» YOUR GOAL
How many of the lines below hold the word "RemoteViewRoute"? Answer only with the number.

[Saved data entries]
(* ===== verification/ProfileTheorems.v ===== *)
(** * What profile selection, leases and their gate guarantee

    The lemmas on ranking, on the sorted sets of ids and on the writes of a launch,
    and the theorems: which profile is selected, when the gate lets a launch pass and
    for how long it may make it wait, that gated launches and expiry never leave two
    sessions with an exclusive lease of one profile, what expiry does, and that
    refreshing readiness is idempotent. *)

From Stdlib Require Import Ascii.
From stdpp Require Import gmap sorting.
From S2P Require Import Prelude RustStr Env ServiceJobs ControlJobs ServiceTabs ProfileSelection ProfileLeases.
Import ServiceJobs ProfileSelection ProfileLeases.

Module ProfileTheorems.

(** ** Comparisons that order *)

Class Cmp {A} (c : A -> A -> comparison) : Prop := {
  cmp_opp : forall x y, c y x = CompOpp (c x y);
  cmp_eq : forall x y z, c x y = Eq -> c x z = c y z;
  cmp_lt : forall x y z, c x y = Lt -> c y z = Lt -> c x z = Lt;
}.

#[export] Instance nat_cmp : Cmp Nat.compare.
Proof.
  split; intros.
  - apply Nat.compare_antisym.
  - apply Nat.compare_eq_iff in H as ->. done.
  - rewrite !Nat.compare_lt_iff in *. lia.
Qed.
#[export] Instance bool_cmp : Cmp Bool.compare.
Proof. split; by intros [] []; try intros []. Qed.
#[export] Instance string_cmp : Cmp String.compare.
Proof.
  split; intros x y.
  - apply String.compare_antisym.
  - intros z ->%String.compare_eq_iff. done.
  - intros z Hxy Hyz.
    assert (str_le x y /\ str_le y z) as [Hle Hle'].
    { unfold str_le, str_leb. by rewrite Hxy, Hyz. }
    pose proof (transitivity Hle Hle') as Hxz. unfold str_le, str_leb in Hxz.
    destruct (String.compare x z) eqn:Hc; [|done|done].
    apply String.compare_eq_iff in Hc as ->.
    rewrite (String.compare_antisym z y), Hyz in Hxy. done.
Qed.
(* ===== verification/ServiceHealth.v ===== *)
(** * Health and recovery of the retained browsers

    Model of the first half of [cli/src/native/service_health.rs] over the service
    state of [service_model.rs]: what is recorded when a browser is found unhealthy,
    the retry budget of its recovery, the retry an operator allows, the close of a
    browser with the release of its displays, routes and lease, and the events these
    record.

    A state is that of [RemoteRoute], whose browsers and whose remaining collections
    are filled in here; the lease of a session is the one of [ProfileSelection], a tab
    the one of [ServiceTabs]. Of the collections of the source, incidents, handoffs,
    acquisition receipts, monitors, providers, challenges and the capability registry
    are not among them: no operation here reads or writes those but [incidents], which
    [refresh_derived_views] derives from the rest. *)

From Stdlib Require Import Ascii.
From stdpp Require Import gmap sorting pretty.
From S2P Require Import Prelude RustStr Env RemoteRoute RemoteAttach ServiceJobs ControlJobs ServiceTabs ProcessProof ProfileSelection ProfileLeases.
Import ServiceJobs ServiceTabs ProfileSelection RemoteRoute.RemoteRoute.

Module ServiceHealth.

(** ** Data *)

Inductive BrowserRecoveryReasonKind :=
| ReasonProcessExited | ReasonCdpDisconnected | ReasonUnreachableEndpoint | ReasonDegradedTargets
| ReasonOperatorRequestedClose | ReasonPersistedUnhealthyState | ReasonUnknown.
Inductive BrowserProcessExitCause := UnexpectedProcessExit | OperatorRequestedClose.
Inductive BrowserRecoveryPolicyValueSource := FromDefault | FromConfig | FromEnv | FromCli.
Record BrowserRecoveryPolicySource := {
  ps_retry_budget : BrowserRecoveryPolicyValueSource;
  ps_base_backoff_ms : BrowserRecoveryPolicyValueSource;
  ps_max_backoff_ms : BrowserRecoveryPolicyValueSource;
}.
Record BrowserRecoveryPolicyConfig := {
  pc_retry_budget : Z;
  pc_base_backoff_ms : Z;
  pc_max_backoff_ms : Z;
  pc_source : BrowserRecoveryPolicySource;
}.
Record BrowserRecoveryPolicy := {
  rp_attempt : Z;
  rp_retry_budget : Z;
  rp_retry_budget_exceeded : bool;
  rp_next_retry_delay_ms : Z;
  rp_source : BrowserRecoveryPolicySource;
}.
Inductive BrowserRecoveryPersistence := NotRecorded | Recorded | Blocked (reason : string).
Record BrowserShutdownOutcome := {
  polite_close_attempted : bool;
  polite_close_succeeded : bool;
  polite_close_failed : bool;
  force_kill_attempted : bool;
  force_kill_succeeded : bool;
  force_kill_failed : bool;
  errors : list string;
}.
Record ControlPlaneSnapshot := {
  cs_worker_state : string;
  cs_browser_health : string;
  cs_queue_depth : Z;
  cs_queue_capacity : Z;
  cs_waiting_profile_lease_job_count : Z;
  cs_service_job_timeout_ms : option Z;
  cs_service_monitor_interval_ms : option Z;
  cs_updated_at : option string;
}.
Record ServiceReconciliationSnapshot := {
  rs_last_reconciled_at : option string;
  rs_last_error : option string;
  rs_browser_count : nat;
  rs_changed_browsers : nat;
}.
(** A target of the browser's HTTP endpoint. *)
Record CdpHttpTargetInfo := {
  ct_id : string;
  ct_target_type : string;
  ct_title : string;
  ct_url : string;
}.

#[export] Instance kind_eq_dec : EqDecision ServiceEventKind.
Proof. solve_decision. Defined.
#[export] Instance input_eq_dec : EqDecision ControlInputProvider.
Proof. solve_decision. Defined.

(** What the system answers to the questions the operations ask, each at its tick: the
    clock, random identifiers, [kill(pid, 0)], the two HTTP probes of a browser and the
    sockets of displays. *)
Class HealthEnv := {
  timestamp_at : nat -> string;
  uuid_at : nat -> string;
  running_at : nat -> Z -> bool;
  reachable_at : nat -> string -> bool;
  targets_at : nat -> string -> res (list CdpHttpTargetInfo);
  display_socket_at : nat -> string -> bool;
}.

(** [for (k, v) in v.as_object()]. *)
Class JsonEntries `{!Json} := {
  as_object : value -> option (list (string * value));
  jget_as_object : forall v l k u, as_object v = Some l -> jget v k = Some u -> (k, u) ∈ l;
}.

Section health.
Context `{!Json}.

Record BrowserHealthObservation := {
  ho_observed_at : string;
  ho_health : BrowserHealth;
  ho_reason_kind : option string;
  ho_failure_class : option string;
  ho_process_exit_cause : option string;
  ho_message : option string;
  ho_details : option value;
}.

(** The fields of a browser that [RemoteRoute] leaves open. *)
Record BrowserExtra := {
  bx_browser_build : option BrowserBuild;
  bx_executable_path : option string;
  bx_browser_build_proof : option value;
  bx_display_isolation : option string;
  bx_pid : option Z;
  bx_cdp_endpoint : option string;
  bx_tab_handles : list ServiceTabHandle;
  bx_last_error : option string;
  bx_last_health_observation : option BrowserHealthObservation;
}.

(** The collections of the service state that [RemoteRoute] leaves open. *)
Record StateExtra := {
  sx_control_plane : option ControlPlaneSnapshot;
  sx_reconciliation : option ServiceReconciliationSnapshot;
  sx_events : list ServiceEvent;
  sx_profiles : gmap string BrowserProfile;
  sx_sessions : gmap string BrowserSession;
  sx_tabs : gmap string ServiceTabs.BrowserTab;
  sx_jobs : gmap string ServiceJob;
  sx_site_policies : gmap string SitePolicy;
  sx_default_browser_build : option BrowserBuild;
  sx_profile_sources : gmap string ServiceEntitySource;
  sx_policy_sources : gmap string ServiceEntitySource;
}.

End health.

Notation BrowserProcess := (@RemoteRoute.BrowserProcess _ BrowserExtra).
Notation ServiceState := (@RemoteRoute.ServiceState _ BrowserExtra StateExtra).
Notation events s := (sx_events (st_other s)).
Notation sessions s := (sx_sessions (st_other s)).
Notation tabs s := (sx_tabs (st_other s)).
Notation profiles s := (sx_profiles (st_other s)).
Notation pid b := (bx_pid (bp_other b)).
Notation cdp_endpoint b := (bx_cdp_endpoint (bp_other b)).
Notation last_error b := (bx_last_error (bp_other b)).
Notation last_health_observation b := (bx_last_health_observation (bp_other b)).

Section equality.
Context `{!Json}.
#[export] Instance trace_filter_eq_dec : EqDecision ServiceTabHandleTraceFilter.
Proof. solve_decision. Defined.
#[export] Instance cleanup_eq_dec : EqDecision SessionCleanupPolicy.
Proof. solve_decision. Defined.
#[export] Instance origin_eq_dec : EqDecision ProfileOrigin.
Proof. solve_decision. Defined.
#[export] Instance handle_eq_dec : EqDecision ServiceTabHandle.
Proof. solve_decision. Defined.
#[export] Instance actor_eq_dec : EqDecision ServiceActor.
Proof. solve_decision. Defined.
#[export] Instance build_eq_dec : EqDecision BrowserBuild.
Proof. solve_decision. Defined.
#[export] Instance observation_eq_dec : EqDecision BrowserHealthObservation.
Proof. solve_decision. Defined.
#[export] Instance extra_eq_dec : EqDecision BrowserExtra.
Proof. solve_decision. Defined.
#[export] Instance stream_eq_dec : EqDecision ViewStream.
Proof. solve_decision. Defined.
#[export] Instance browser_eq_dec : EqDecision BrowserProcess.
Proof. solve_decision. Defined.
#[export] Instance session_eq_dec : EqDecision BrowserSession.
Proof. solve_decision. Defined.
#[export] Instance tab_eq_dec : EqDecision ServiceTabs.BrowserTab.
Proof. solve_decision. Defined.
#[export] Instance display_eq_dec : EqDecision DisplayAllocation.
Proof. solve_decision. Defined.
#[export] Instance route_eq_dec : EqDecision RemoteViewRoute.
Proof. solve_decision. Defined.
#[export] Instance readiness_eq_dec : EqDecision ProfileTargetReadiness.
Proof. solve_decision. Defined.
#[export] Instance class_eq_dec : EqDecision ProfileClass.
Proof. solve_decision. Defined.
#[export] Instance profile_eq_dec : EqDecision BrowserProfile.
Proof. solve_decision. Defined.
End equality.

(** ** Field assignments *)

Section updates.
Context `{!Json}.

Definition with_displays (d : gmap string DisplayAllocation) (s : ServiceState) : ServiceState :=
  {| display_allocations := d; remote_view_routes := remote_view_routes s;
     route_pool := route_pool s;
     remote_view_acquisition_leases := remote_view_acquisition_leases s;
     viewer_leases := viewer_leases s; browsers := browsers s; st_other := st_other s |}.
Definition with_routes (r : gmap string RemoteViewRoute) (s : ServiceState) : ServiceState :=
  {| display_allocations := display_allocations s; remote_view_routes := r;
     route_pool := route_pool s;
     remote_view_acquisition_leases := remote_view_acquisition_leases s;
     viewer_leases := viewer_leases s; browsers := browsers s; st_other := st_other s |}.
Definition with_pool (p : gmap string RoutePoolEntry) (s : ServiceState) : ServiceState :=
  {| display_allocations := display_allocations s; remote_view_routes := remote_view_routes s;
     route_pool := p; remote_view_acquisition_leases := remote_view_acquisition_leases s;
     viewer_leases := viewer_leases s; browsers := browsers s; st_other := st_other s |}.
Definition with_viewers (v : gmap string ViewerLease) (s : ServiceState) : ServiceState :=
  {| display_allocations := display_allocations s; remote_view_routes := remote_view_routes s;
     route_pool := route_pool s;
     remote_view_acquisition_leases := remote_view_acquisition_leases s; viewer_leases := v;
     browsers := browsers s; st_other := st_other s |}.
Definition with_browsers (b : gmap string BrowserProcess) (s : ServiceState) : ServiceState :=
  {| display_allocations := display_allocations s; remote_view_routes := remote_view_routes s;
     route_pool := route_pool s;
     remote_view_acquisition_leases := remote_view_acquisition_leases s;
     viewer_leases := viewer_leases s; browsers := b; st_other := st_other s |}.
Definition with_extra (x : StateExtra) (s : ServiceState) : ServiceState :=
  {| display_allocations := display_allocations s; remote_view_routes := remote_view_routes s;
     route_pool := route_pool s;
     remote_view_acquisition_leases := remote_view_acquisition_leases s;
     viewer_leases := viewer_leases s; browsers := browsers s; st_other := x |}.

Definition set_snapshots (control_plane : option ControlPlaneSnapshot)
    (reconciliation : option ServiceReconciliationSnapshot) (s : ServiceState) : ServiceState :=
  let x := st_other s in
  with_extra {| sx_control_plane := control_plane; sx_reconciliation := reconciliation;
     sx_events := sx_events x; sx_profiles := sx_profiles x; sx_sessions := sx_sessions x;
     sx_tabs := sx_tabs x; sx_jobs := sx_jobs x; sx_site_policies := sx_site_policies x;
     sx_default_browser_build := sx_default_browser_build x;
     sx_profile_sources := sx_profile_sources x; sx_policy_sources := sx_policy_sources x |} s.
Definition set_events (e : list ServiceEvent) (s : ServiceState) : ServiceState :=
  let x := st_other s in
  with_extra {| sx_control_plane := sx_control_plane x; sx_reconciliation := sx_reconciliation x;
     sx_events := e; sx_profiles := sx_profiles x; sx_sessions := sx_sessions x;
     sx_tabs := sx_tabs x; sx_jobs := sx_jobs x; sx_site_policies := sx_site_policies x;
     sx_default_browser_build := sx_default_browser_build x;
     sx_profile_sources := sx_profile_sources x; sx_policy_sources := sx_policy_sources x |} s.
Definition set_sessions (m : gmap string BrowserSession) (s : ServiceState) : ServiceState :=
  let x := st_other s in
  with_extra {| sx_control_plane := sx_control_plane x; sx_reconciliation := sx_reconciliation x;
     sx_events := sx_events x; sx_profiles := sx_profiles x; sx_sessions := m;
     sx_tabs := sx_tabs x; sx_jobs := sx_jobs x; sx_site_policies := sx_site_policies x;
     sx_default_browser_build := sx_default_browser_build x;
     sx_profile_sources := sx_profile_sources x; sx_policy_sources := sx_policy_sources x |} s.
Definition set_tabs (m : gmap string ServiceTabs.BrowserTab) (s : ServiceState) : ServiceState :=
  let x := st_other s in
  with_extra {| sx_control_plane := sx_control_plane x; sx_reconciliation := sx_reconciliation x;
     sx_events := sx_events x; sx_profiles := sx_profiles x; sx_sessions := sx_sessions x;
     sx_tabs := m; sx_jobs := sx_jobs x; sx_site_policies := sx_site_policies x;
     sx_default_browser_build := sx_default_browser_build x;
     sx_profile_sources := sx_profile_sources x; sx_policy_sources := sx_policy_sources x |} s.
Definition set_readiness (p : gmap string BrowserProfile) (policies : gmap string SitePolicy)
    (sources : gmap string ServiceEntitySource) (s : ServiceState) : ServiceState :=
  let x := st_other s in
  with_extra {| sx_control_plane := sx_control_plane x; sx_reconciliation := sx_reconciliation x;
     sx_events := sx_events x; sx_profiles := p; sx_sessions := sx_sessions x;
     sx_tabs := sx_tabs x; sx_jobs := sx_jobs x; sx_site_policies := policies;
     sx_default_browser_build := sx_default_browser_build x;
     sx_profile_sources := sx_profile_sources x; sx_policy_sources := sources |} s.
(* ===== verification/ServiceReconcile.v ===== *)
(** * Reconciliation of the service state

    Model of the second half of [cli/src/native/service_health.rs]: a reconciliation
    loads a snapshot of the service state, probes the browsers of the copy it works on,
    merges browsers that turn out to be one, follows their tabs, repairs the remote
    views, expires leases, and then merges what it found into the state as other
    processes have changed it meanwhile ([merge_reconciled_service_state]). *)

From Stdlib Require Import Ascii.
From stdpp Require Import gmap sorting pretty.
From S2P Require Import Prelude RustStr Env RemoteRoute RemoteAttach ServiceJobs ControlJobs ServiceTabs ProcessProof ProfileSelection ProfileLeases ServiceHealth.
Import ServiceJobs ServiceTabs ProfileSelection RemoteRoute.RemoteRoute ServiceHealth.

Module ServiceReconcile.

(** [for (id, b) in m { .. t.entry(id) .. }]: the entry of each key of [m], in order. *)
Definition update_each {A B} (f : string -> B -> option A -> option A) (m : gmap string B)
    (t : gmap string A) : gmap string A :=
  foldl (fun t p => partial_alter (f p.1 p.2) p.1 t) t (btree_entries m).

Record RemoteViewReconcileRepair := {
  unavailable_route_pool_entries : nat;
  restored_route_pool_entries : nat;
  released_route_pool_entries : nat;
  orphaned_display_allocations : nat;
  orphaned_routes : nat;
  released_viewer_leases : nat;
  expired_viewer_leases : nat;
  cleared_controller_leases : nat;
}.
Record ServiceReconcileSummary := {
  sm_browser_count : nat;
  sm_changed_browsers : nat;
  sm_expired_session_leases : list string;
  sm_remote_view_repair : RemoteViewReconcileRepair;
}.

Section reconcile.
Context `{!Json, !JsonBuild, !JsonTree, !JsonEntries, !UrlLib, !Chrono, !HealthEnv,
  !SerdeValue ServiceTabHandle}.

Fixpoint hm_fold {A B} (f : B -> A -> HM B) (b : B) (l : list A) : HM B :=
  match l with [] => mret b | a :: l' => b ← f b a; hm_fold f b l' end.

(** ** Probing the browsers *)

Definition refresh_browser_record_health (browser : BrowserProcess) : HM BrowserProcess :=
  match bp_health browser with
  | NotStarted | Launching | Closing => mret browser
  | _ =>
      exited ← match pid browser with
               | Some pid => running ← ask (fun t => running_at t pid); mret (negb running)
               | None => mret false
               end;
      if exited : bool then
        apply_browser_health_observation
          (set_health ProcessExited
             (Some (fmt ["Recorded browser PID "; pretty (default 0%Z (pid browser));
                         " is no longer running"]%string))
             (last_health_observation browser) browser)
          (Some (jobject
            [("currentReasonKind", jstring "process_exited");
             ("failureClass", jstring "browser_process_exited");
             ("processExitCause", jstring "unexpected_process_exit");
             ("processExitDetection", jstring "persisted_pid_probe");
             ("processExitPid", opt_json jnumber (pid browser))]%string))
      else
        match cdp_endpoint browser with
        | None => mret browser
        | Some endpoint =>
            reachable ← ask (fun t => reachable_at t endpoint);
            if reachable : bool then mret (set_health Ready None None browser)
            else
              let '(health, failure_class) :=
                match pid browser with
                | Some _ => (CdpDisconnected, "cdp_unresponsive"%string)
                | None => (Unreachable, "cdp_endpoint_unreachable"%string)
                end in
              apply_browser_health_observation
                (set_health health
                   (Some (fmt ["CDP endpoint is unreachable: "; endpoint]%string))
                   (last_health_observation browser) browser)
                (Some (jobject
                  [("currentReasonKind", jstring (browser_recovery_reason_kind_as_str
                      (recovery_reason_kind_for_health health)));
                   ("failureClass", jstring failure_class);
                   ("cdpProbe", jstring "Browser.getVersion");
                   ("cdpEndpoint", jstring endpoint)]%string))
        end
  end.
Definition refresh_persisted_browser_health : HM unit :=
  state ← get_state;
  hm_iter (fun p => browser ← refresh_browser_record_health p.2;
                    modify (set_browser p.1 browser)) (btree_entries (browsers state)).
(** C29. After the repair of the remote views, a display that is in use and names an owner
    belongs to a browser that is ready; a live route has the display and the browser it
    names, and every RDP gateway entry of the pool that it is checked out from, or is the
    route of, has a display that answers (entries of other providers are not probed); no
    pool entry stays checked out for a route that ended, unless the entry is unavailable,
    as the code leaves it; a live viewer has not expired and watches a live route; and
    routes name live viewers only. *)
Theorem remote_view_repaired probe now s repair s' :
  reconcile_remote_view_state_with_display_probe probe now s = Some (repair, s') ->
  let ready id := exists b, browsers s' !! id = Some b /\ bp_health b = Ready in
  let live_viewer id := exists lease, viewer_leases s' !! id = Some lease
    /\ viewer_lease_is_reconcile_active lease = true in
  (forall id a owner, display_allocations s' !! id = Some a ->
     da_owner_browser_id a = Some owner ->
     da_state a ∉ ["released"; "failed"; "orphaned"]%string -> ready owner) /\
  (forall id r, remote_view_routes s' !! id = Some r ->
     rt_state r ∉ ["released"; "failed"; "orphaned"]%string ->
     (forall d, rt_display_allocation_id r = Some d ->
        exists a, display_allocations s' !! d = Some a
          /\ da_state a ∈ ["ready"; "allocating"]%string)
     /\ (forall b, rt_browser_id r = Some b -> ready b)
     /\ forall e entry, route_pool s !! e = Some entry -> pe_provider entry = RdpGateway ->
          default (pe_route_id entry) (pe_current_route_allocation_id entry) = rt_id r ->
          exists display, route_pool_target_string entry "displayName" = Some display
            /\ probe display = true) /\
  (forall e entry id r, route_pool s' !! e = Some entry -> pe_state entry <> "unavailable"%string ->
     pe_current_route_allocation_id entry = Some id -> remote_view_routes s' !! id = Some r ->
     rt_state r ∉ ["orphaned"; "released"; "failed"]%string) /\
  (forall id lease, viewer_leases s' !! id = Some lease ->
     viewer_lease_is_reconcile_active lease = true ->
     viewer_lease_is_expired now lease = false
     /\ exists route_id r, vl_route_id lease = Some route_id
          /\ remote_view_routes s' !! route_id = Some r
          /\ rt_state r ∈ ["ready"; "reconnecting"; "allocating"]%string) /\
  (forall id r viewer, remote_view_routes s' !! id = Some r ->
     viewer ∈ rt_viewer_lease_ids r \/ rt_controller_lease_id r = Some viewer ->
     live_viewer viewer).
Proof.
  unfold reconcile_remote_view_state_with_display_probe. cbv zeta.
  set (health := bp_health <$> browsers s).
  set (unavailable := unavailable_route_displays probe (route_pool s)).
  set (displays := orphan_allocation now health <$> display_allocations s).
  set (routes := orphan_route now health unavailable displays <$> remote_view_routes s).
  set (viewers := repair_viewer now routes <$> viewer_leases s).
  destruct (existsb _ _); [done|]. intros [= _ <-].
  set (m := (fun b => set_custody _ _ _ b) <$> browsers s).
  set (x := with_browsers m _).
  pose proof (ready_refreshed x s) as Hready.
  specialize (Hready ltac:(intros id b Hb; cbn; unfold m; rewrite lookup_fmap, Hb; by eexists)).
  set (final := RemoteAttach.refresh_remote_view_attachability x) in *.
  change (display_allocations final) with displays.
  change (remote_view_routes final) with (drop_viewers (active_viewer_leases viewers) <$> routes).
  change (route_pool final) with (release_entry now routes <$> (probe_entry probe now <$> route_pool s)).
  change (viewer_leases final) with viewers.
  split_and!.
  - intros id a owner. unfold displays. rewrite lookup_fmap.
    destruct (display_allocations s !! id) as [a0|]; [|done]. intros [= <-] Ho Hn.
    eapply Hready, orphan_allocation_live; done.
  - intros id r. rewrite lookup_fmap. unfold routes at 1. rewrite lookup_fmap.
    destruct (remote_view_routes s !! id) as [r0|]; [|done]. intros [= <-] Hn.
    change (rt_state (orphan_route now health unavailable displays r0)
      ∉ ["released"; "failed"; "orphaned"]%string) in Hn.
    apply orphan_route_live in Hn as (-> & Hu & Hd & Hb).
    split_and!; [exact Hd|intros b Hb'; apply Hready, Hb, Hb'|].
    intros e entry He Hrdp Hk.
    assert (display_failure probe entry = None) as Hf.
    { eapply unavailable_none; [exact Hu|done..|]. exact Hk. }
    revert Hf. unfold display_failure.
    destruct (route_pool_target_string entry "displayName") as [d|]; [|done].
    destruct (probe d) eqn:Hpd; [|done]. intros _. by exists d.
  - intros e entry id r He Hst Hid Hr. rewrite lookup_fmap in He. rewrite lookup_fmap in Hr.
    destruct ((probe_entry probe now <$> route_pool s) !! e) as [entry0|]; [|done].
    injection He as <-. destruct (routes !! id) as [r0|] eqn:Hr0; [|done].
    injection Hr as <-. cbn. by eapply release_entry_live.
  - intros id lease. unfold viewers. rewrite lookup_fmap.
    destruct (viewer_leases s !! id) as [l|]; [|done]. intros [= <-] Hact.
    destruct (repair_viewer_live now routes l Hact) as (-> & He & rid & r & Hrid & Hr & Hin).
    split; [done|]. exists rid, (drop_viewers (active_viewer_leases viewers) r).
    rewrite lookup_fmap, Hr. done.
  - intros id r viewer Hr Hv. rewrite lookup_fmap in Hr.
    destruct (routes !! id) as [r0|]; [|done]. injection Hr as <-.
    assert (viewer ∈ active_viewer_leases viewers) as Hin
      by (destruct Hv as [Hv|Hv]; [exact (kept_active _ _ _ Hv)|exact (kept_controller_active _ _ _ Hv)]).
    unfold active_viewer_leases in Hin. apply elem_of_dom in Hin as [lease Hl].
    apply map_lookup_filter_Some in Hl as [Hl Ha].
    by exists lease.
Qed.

» RESULT OF THIS EXERCISE
2